Di, 19.7.2005, 14:00 Uhr
Michael Ummels, RWTH Aachen


We study infinite games played by arbitrarily many players on a directed graph. Equilibrium states capture rational behaviour in these games. Besides the well-known notion of a Nash equilibrium, we deal with the less well-known notion of a subgame perfect equilibrium. We argue that the latter is more appropriate for our scenario. Our most general result is the existence of a subgame perfect equilibrium in any game where each player has a winning condition of Borel type, a generalisation of Martin's Theorem on the determinacy of two-player zero-sum Borel games. We then turn to games where the winning condition for each player is a parity condition. For parity games with a finite arena, we show the existence of a subgame perfect equilibrium in finite-state strategies. By a suitable notion of game reduction, we extend this result to games with MSO-definable winning conditions. In the last part of the talk, we turn to algorithmical questions. For games with MSO-definable winning conditions played on a finite graph, we present an algorithm for computing a subgame perfect equilibrium of a given payoff and analyse the complexity of the problem of deciding whether a game has a subgame perfect equilibrium with a payoff between two given thresholds.

Beyond parity games

Di, 28.6.2005, 14:00 Uhr
Wieslaw Zielonka, Université Paris 7


Are there games with non binary payoff pertinent to program verification? We propose one such class of games: priority mean-payoff games. This class contains as special cases mean-payoff games and parity games. We show that the priority mean-payoff games on finite arenas admit optimal positional (memoryless) strategies for both players. To this end we develop a general technique for games with arbitrary real valued payoffs allowing us a quick verification of the existence of optimal positional strategies.

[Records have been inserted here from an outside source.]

(* ===== verification/Mapper.v ===== *)
(** * The mapper

    [arch/x86_64/memory/paging/mapper.rs]: translating a page by walking the
    tables in software, mapping and unmapping 4 KiB pages, and the
    [MapperFlush]/[MapperFlushAll] promises, together with
    [ActivePageTable::flush] and [flush_all] of [paging/mod.rs]. *)

From S2P Require Import Prelude Frames FrameSource Entry Mmu Table PageTree.

Record MapperFlush := mkFlush { flush_page : Page }.
Record MapperFlushAll := mkFlushAll { flush_needed : bool }.

Definition mapper_flush_new (page : Page) : MapperFlush := mkFlush page.

Definition flush_all_new : MapperFlushAll := mkFlushAll false.

(** [mem::forget(flush)]: the pending flush is absorbed. *)
Definition flush_all_consume (fa : MapperFlushAll) (_flush : MapperFlush) : MapperFlushAll :=
  mkFlushAll true.

Section Mapper.
Context {A : Type} `{FrameSource A}.
Implicit Types s : mm A.

Definition log_flush s (x : flush) : mm A := mkMM (pm s) (cr3 s) (tlb s ++ [x]) (falloc s).

(** [invlpg] on the page's start address. *)
Definition apt_flush (page : Page) s : outcome (mm A) :=
  let? _ := page_start page in Ok (log_flush s (FlushPage page)).

(** [cr3_write(cr3())] *)
Definition apt_flush_all s : mm A := log_flush s FlushAll.

Definition mapper_flush (fl : MapperFlush) s : outcome (mm A) := apt_flush (flush_page fl) s.

(** [MapperFlush::ignore]: the promise is dropped without a flush. *)
Definition mapper_ignore (_ : MapperFlush) s : mm A := s.

Definition flush_all_flush (fa : MapperFlushAll) s : mm A :=
  if flush_needed fa then apt_flush_all s else s.

(** The closure [huge_page] of [translate_page]. *)
Definition huge_page (page : Page) (p3 : option Z) s : outcome (option Frame) :=
  match p3 with
  | None => Ok None
  | Some p3 =>
      let? p3_entry := table_index p3 (p3_index page) s in
      let small :=
        let? p2 := next_table p3 (p3_index page) s in
        match p2 with
        | None => Ok None
        | Some p2 =>
            let? p2_entry := table_index p2 (p2_index page) s in
            match entry_pointed_frame p2_entry with
            | Some start_frame =>
                if flags_contains (entry_flags p2_entry) HUGE_PAGE then
                  let? _ := assertb (fnumber start_frame mod ENTRY_COUNT =? 0)
                              "assertion failed: start_frame.number % ENTRY_COUNT == 0" in
                  let? n := usize_add (fnumber start_frame) (p1_index page) in
                  Ok (Some (mkFrame n))
                else Ok None
            | None => Ok None
            end
        end in
      match entry_pointed_frame p3_entry with
      | Some start_frame =>
          if flags_contains (entry_flags p3_entry) HUGE_PAGE then
            let? _ := assertb (fnumber start_frame mod (ENTRY_COUNT * ENTRY_COUNT) =? 0)
                        "assertion failed: start_frame.number % (ENTRY_COUNT * ENTRY_COUNT) == 0" in
            let? k := usize_mul (p2_index page) ENTRY_COUNT in
            let? n := usize_add (fnumber start_frame) k in
            let? n := usize_add n (p1_index page) in
            Ok (Some (mkFrame n))
          else small
      | None => small
      end
  end.

(** [Option::and_then] over a table lookup. *)
Definition and_then_table (t : option Z) (k : Z -> outcome (option Z)) : outcome (option Z) :=
  match t with None => Ok None | Some t => k t end.

Definition translate_page (page : Page) s : outcome (option Frame) :=
  let? p3 := next_table P4 (p4_index page) s in
  let? p2 := and_then_table p3 (fun p3 => next_table p3 (p3_index page) s) in
  let? p1 := and_then_table p2 (fun p2 => next_table p2 (p2_index page) s) in
  let? r := match p1 with
            | None => Ok None
            | Some p1 => let? e := table_index p1 (p1_index page) s in
                         Ok (entry_pointed_frame e)
            end in
  match r with
  | Some f => Ok (Some f)
  | None => huge_page page p3 s
  end.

As it is well-known mean-payoff games are the limit of discounted games if the discount factor tends to 1. We extend this result to priority mean-payoff games showing that they are a limit of discounted games with a non-uniform discount factor. For discount factor close to 1 the optimal strategies in this form of discounted games are also optimal for priority mean-payoff games.

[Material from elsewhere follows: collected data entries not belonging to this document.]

(* ===== verification/Identity.v ===== *)
(** * Identity mapping on demand

    The ACPI and APIC code maps the physical pages it needs at their own
    addresses, with [map_to] and a flush of the promise.  [extends] is what any
    sequence of such steps does to an address space: the translations it had are
    kept, a new one is an identity mapping, and nothing but page tables is
    written. *)

From S2P Require Import Prelude Frames FrameSource Entry Mmu Table PageTree Mapper Paging.

(** The page of a low address. *)
Lemma page_containing_low a : 0 <= a < 2 ^ 47 -> page_containing (VirtAddr a) = Ok (mkPage (a / PAGE_SIZE)).
Proof.
  intros Ha. apply page_containing_spec; [unfold in_width; lia|]. unfold canonical.
  by destruct (Z.ltb_spec a 0x0000800000000000); [|lia].
Qed.

Section Identity.
Context {A : Type} `{FrameSource A}.
Implicit Types s : mm A.

(** [let result = active_table.map_to(page, frame, flags); result.flush(active_table)] *)
Definition map_to_flush (page : Page) (frame : Frame) (flags : Z) s : outcome (mm A) :=
  let? (result, s) := map_to page frame flags s in mapper_flush result s.

Definition map_error (e : error) : Prop := e = huge_panic \/ e = frames_panic \/ e = unused_panic.

(** From [s] to [s'], with the tree below [r] growing from [O] to [O']; every
    page keeps its translation but for pages that had none, are identity mapped now
    and are in [D] with their rights. *)
Record extends (D : Z -> rights -> Prop) s (r : Z) (O : gmap Z (list Z)) s' (O' : gmap Z (list Z)) : Prop := {
  ex_inv : mm_inv s' r O';
  ex_cr3 : cr3 s' = cr3 s;
  ex_local : local_step s O s' O';
  ex_tidy : tidy (pm s) r O -> tidy (pm s') r O';
  ex_walk : forall q, user_page q ->
    walk (pm s') r q = walk (pm s) r q \/
    (walk (pm s) r q = None /\ exists w, walk (pm s') r q = Some (pnumber q, w) /\ D (pnumber q) w) }.

Lemma extends_refl D s r O : mm_inv s r O -> extends D s r O s O.
Proof. intros Hi. split; [done|done|apply local_step_refl|done|by left]. Qed.

Lemma extends_trans D s1 r O1 s2 O2 s3 O3 :
  extends D s1 r O1 s2 O2 -> extends D s2 r O2 s3 O3 -> extends D s1 r O1 s3 O3.
Proof.
  intros [_ Hc1 Hl1 Ht1 Hw1] [Hi Hc2 Hl2 Ht2 Hw2]. split; [done|congruence|by eapply local_step_trans|auto|].
  intros q Hq. destruct (Hw1 q Hq) as [E1|[N1 (w & E1 & Hw)]], (Hw2 q Hq) as [E2|[N2 (w' & E2 & Hw')]].
  - left. congruence.
  - right. rewrite <-E1. split; [done|]. by exists w'.
  - right. split; [done|]. exists w. by rewrite E2.
  - congruence.
Qed.

Lemma extends_weaken (D D' : Z -> rights -> Prop) s r O s' O' :
  (forall k w, D k w -> D' k w) -> extends D s r O s' O' -> extends D' s r O s' O'.
Proof.
  intros HW [? ? ? ? Hw]. split; [done..|]. intros q Hq.
  destruct (Hw q Hq) as [?|[? (w & ? & ?)]]; [by left|right]. split; [done|]. exists w. auto.
Qed.

(** What was mapped stays mapped. *)
Lemma extends_keeps D s r O s' O' q t :
  extends D s r O s' O' -> user_page q -> walk (pm s) r q = Some t -> walk (pm s') r q = Some t.
Proof. intros [_ _ _ _ Hw] Hq Ht. destruct (Hw q Hq) as [->|[? _]]; congruence. Qed.

(** A page outside [D] has the translation it had. *)
Lemma extends_other D s r O s' O' q :
  extends D s r O s' O' -> user_page q -> (forall w, ~ D (pnumber q) w) -> walk (pm s') r q = walk (pm s) r q.
Proof. intros [_ _ _ _ Hw] Hq Hno. destruct (Hw q Hq) as [?|[_ (w & _ & Hd)]]; [done|]. by apply Hno in Hd. Qed.

(** A page that was unmapped and is mapped now has rights [D] gives it. *)
Lemma extends_new D s r O s' O' q :
  extends D s r O s' O' -> user_page q -> walk (pm s) r q = None -> is_Some (walk (pm s') r q) ->
  exists w, walk (pm s') r q = Some (pnumber q, w) /\ D (pnumber q) w.
Proof. intros [_ _ _ _ Hw] Hq Hn [t Ht]. destruct (Hw q Hq) as [?|[_ ?]]; [congruence|done]. Qed.

(** One identity mapping. *)
Lemma map_identity_spec s r O k flags :
  mm_inv s r O -> 0 <= k < 2 ^ 35 -> flags_ok flags ->
  match map_to_flush (mkPage k) (mkFrame k) flags s with
  | Ok s' => walk (pm s) r (mkPage k) = None /\
      walk (pm s') r (mkPage k) = Some (k, flag_rights flags) /\
      exists O', extends (fun j w => j = k /\ w = flag_rights flags) s r O s' O'
  | Err e => map_error e
  end.
Proof.
  intros Hi Hk Hfl. destruct (low_page k Hk) as [Hc Hp]. unfold map_to_flush.
  pose proof (map_to_spec s r O (mkPage k) (mkFrame k) flags Hi Hp ltac:(simpl; lia) Hfl) as H0.
  destruct (map_to _ _ _ s) as [[fl s1]|e]; cbn [obind]; [|exact H0].
  destruct H0 as (-> & Htlb & Hn & O' & Hi' & _ & Hm). rewrite mapper_flush_eq by done.
  split; [done|]. split; [apply Hm|]. exists O'. split.
  - by apply log_flush_inv.
  - apply Hm.
  - by destruct (mp_local _ _ _ _ _ _ _ Hm); split.
  - apply (co_tidy _ _ _ _ _ _ (mp_costs _ _ _ _ _ _ _ Hm)).
  - intros q [Hq Hq4]. destruct (decide (q = mkPage k)) as [->|Hne].
    + right. split; [done|]. eexists. split; [apply Hm|]. done.
    + left. by apply (mapped_other _ _ _ _ _ _ _ q Hm).
Qed.

(** A loop of identity mappings. *)
Lemma map_identities_spec l flags s r O :
  mm_inv s r O -> Forall (fun k => 0 <= k < 2 ^ 35) l -> flags_ok flags ->
  match ofold (fun k => map_to_flush (mkPage k) (mkFrame k) flags) l s with
  | Ok s' => Forall (fun k => walk (pm s') r (mkPage k) = Some (k, flag_rights flags)) l /\
      exists O', extends (fun k w => k ∈ l /\ w = flag_rights flags) s r O s' O'
  | Err e => map_error e
  end.
Proof.
  intros Hi Hl Hfl. revert s O Hi. induction Hl as [|k l Hk Hl IH]; intros s O Hi; cbn [ofold].
  { split; [constructor|]. exists O. by apply extends_refl. }
  pose proof (map_identity_spec s r O k flags Hi Hk Hfl) as H0.
  destruct (map_to_flush _ _ _ s) as [s1|e]; cbn [obind]; [|done]. destruct H0 as (_ & Hk1 & O1 & He1).
  specialize (IH s1 O1 (ex_inv _ _ _ _ _ _ He1)).
  destruct (ofold _ l s1) as [s2|e]; [|done]. destruct IH as (Hall & O2 & He2). split.
  - constructor; [|done]. by eapply extends_keeps; [exact He2|apply low_page|].
  - exists O2. eapply extends_trans; (eapply extends_weaken; [|eassumption]); simpl; intros j w [Hj Hw];
      (split; [|done]); [subst; left|by right].
Qed.

End Identity.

Nested Pebbles Capture Transitive Closure

Do, 23.6.2005, 14:00 Uhr
Hendrik Jan Hoogeboom, Universiteit Leiden


String languages recognizable in (deterministic) log-space are characterized either by two-way (deterministic) multi-head automata, or following Immerman, by first-order logic with (deterministic) transitive closure. Here we elaborate this result, and match the number of heads to the arity of the transitive closure. More precisely, first-order logic with k-ary deterministic transitive closure has the same power as deterministic automata walking on their input with k heads, additionally using a finite set of nested pebbles. This result is valid for strings, ordered trees, and in general for families of graphs having a fixed automaton that can be used to traverse the nodes of each of the graphs in the family. Examples of such families are grids, toruses, and rectangular mazes.

The special case of k=1 for trees, shows that single-head deterministic tree-walking automata with nested pebbles are characterized by first-order logic with unary deterministic transitive closure. This refines our earlier result that placed these automata between first-order and second-order logic on trees.

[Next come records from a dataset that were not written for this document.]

Lemma map_kernel_well_behaved boot_info sections n :
  low_boot boot_info sections ->
  well_behaved n (3 * length (kernel_frames boot_info sections)) (map_kernel boot_info).
Proof.
  intros Hb s On s' Hi Hrun. apply (map_kernel_eq _ sections) in Hrun; [|done].
  destruct (map_pairs_spec _ _ _ _ _ Hi (kernel_frames_ok _ _ Hb) Hrun) as (? & ? & _). by split.
Qed.

Lemma map_kernel_panics boot_info sections s n On :
  low_boot boot_info sections -> mm_inv s n On -> panics_only (map_kernel boot_info s).
Proof.
  intros Hb Hi. rewrite (map_kernel_tail _ sections) by done. pose proof (kernel_frames_ok _ _ Hb) as Hok.
  unfold kernel_frames in Hok. apply Forall_app in Hok as [Hsec Htail].
  assert (Hin : forall x, x ∈ sections -> low_section x /\ Forall pair_ok (section_frames x)).
  { intros x Hx. split; [by eapply (proj1 (Forall_forall _ _)); [apply Hb|]|].
    apply Forall_concat in Hsec. rewrite Forall_fmap, Forall_forall in Hsec. by apply (Hsec x). }
  apply panics_only_bind.
  - apply (panics_only_ofold (fun s => exists O, mm_inv s n O)); [eauto| |].
    + intros x s1 s2 Hx [O1 Hi1] Hrun. destruct (Hin x Hx) as [Hlx Hpx].
      apply map_section_eq in Hrun as [_ Hrun]; [|done].
      destruct (map_pairs_spec _ _ _ _ _ Hi1 Hpx Hrun) as (_ & (O2 & ? & _) & _). eauto.
    + intros x s1 Hx [O1 Hi1]. destruct (Hin x Hx) as [Hlx Hpx].
      destruct (decide (aligned_section x)); [|rewrite map_section_misaligned by done; apply panics_only_panic].
      rewrite map_section_run by done. by eapply map_pairs_panics.
  - intros s1 Hrun. apply map_sections_eq in Hrun; [|apply Hb].
    destruct (map_pairs_spec _ _ _ _ _ Hi Hsec Hrun) as (_ & (O2 & ? & _) & _). by eapply map_pairs_panics.
Qed.

(** The translations after [paging::init]: the frames of the kernel, but not
    the old P4 table. *)
Record kernel_space (m : mem) (n r : Z) (frames : list (Z * Z)) : Prop := {
  ks_guard : walk m n (mkPage r) = None;
  ks_frames : forall f fl, (f, fl) ∈ frames -> f <> r ->
    walk m n (mkPage f) = Some (f, flag_rights fl);
  ks_others : forall q, user_page q -> pnumber q ∉ frames.*1 -> walk m n q = None }.

Lemma temp_page_user : user_page (mkPage 0xcafebabe).
Proof. apply low_page. lia. Qed.

(** The frames [paging::init] may take: the new P4 table, two times the tables
    of the temporary page, and three tables for each page of the kernel. *)
Definition init_frames (frames : list (Z * Z)) : nat := 7 + 3 * length frames.

(** A fresh table, filled by the closure of [paging::init]. *)
Lemma fill_new_table boot_info sections s r O n tp res s1 s2 :
  mm_inv s r O -> active s = r -> user_page (tp_page tp) -> low_boot boot_info sections ->
  0 <= n < 2 ^ 40 -> O !! n = None -> ~ fs_avail (falloc s) n ->
  inactive_new (mkFrame n) tp s = Ok (res, s1) ->
  apt_with res tp (map_kernel boot_info) s1 = Ok s2 ->
  let l := kernel_frames boot_info sections in
  res = mkInactive (mkFrame n) /\ active s2 = r /\
  (exists O' On, mm_inv s2 r O' /\ inactive s2 O' n On /\ tidy (pm s2) n On) /\
  Forall (fun p => has_table (pm s2) n (mkPage (fst p)) /\
    walk (pm s2) n (mkPage (fst p)) = Some (fst p, flag_rights (snd p))) l /\
  (forall q, user_page q -> pnumber q ∉ l.*1 -> walk (pm s2) n q = None) /\
  forall k, frames_left (falloc s) (6 + 3 * length l + k) -> frames_left (falloc s2) k.
Proof.
  intros Hi Ha Hu Hb Hn Hnone Hnav Hnew Hwith l. assert (Hnr : n <> r).
  { intros ->. rewrite (tr_root _ _ _ (mi_tree _ _ _ Hi)) in Hnone. done. }
  destruct (inactive_new_spec _ _ _ _ _ _ _ Hi Ha Hu Hn Hnone Hnav Hnr Hnew)
    as (-> & Hcr1 & Hw1 & O1 & Hi1 & _ & Hin1 & Htn1 & [_ _ Hf1]).
  pose proof (active_cr3 _ _ Hcr1) as Ha1. rewrite Ha in Ha1.
  pose proof (map_kernel_well_behaved boot_info sections n Hb) as Hwb.
  destruct (apt_with_spec _ _ _ _ _ _ _ _ _ Hi1 Ha1 Hin1 Hu Hwb Hwith)
    as (Hcr2 & _ & O2 & On & sa & sb & Hi2 & Hin2 & Hia & Hrun & Hsa & Hsb & Hib & [_ Ht2 Hf2]).
  apply (map_kernel_eq _ sections) in Hrun; [|done].
  pose proof (kernel_frames_ok _ _ Hb) as Hok. fold l in Hok.
  destruct (map_pairs_spec _ _ _ _ _ Hia Hok Hrun) as (_ & _ & Hall & Hoth).
  pose proof (same_tables_walks _ _ _ _ Hsb (mi_tree _ _ _ Hib)) as Hwb2.
  pose proof (same_tables_walks _ _ _ _ Hsa (in_tree _ _ _ _ Hin1)) as Hwa.
  split; [done|]. split; [by rewrite (active_cr3 _ _ Hcr2)|]. split; [exists O2, On; split_and!; auto|]. split_and!.
  - apply Forall_forall. intros p Hp. rewrite Forall_forall in Hall, Hok.
    destruct (Hok p Hp) as [Hr _], (Hall p Hp) as (_ & Htab & Hwp). split.
    + eapply keeps_has_table; [apply low_page, Hr| |done]. eapply same_tables_keeps; [exact Hsb|apply Hib].
    + by rewrite (same_walks_page _ _ _ _ Hwb2) by apply low_page, Hr.
  - intros q Hq Hnot. rewrite (same_walks_page _ _ _ _ Hwb2) by apply Hq. rewrite Hoth by done.
    rewrite (same_walks_page _ _ _ _ Hwa) by apply Hq. by apply Hw1.
  - intros k Hk. apply Hf2, Hf1. by eapply frames_left_le; [|exact Hk]; unfold l; lia.
Qed.

(** The last steps of [paging::init]. *)
Definition guard_old (table : InactivePageTable) s : outcome (mm A) :=
  let? (old_table, s) := switch table s in
  let? a := frame_start (p4_frame old_table) in
  let? old_p4_page := page_containing (VirtAddr (pa_get a)) in
  let? (result, s) := unmap old_p4_page s in
  mapper_flush result s.

Lemma guard_old_eq s r O n On :
  mm_inv s r O -> active s = r -> r < 2 ^ 35 -> inactive s O n On ->
  guard_old (mkInactive (mkFrame n)) s =
  let? (_, s) := unmap (mkPage r) (mkMM (pm s) (n * PAGE_SIZE) (tlb s) (falloc s)) in
  Ok (log_flush s (FlushPage (mkPage r))).
Proof.
  intros Hi Ha Hr35 Hin. destruct (backup_frame s r O Hi Ha) as [_ Hr].
  destruct (switch_spec s r O n On Hi Hin) as (Hsw & Ha3 & Hi3). unfold guard_old. rewrite Hsw, Ha.
  set (s3 := mkMM _ _ _ _) in *. cbn [obind p4_frame]. unfold frame_start. cbn [fnumber].
  rewrite mul_w_fits by (unfold in_width, PAGE_SIZE; lia). cbn [obind pa_get].
  destruct (low_page r ltac:(lia)) as [Hc Hp].
  destruct (page_start_canonical (mkPage r) Hc) as (_ & Hpc & _). cbn [pnumber] in Hpc. rewrite Hpc.
  cbn [obind]. pose proof (unmap_spec s3 n On (mkPage r) Hi3 Hc Hp) as H0.
  destruct (unmap (mkPage r) s3) as [[fl s4]|]; [|done]. destruct H0 as (-> & _). cbn [obind].
  by rewrite mapper_flush_eq.
Qed.

Lemma paging_init_run boot_info s :
  paging_init boot_info s =
  let? (f, s) := alloc_frame s in
  let? frame := expect f "out of memory" in
  let? (new_table, s) := inactive_new frame (temporary_page_new (mkPage 0xcafebabe)) s in
  let? s := apt_with new_table (temporary_page_new (mkPage 0xcafebabe)) (map_kernel boot_info) s in
  guard_old new_table s.
Proof. done. Qed.

Lemma paging_init_spec boot_info sections s r O s' :
  mm_inv s r O -> active s = r -> r < 2 ^ 35 -> low_boot boot_info sections ->
  paging_init boot_info s = Ok s' ->
  exists n O', fs_avail (falloc s) n /\ active s' = n /\ mm_inv s' n O' /\ tidy (pm s') n O' /\
    kernel_space (pm s') n r (kernel_frames boot_info sections) /\
    forall k, frames_left (falloc s) (init_frames (kernel_frames boot_info sections) + k) ->
      frames_left (falloc s') k.
Proof.
  intros Hi Ha Hr35 Hb Hrun. rewrite paging_init_run in Hrun. unfold alloc_frame in Hrun.
  pose proof (mi_alloc s r O Hi) as Hok. destruct (backup_frame s r O Hi Ha) as [_ Hr].
  destruct (fs_alloc (falloc s)) as [[[[n]|] a]|] eqn:Hal; [|done..]. cbn [obind expect] in Hrun.
  destruct (fs_alloc_some _ _ _ Hok Hal) as [Hav Hnav]. simpl in Hav, Hnav.
  pose proof (set_falloc_inv _ _ _ _ _ Hi Hal) as Hi0.
  destruct (avail_fresh s r O n Hi Hav) as (Hnone & _).
  pose proof (fs_avail_bound _ _ Hok Hav) as Hn.
  apply obind_Ok in Hrun as ([res s1] & Hnew & Hrun). apply obind_Ok in Hrun as (s2 & Hwith & Hrun).
  destruct (fill_new_table boot_info sections (set_falloc s a) r O n (temporary_page_new (mkPage 0xcafebabe)) res s1 s2)
    as (-> & Ha2 & (O2 & On & Hi2 & Hin2 & Ht2) & Hall & Hoth & Hf2); try done; [apply temp_page_user|].
  rewrite (guard_old_eq s2 r O2 n On) in Hrun by done.
  destruct (switch_spec s2 r O2 n On Hi2 Hin2) as (_ & Ha3 & Hi3). set (s3 := mkMM _ _ _ _) in *.
  destruct (low_page r ltac:(lia)) as [Hc Hp].
  pose proof (unmap_spec s3 n On (mkPage r) Hi3 Hc Hp) as H0.
  destruct (unmap (mkPage r) s3) as [[fl s4]|] eqn:Hun; [|done]. cbn [obind] in Hrun.
  destruct H0 as (-> & _ & _ & Hi4 & Hm). injection Hrun as <-. exists n, On. split; [done|].
  split; [change (active s4 = n); by rewrite (active_cr3 _ _ (mp_cr3 _ _ _ _ _ _ _ Hm))|].
  split; [by apply log_flush_inv|]. split; [by apply Hm|]. split; [split; simpl|].
  - apply Hm.
  - intros f flg Hin Hne. rewrite Forall_forall in Hall.
    pose proof (kernel_frames_ok _ _ Hb) as Hko. rewrite Forall_forall in Hko.
    destruct (low_page f) as [Hfc Hfp]; [apply (Hko _ Hin)|].
    rewrite (mapped_other _ _ _ _ _ _ _ (mkPage f) Hm) by congruence. by apply (Hall (f, flg)).
  - intros q Hq Hnot. destruct (decide (q = mkPage r)) as [->|Hne]; [apply Hm|].
    rewrite (mapped_other _ _ _ _ _ _ _ q Hm) by (done || apply Hq). by apply Hoth.
  - intros k Hk. simpl. rewrite (unmap_falloc _ _ _ _ Hun). apply Hf2. simpl.
    unfold init_frames in Hk. destruct (frames_left_alloc _ _ Hok Hk) as (? & ? & Hal' & Hl').
    rewrite Hal in Hal'. injection Hal' as _ <-. exact Hl'.
Qed.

Some Remarks About Active XML and Context-free Games

Di, 21.6.2005, 14:00 Uhr
Thierry Cachat, Université Paris 7


An active XML (AXML) document is a tree where some leafs are labeled by URL-names and represent calls to web services. If a web service is called, the corresponding leaf is replaced by a sub-tree, which can contain new URL-names... This can be modelled by a context-free grammar (the tree is here represented by a word).

In certain circumstances, we want the AXML document to belong to a given regular language, representing the desired format. One has to call some web services to conform the document to the requirements. This can be modeled by a two-player game between a controller and an environment. In each round, the controller selects a letter of the word, and the environment chooses a context-free rule of the grammar to rewrite the letter. The controller wins if after a finite number of round the word belong to the target language. The problem is to decide whether the controller has a winning strategy.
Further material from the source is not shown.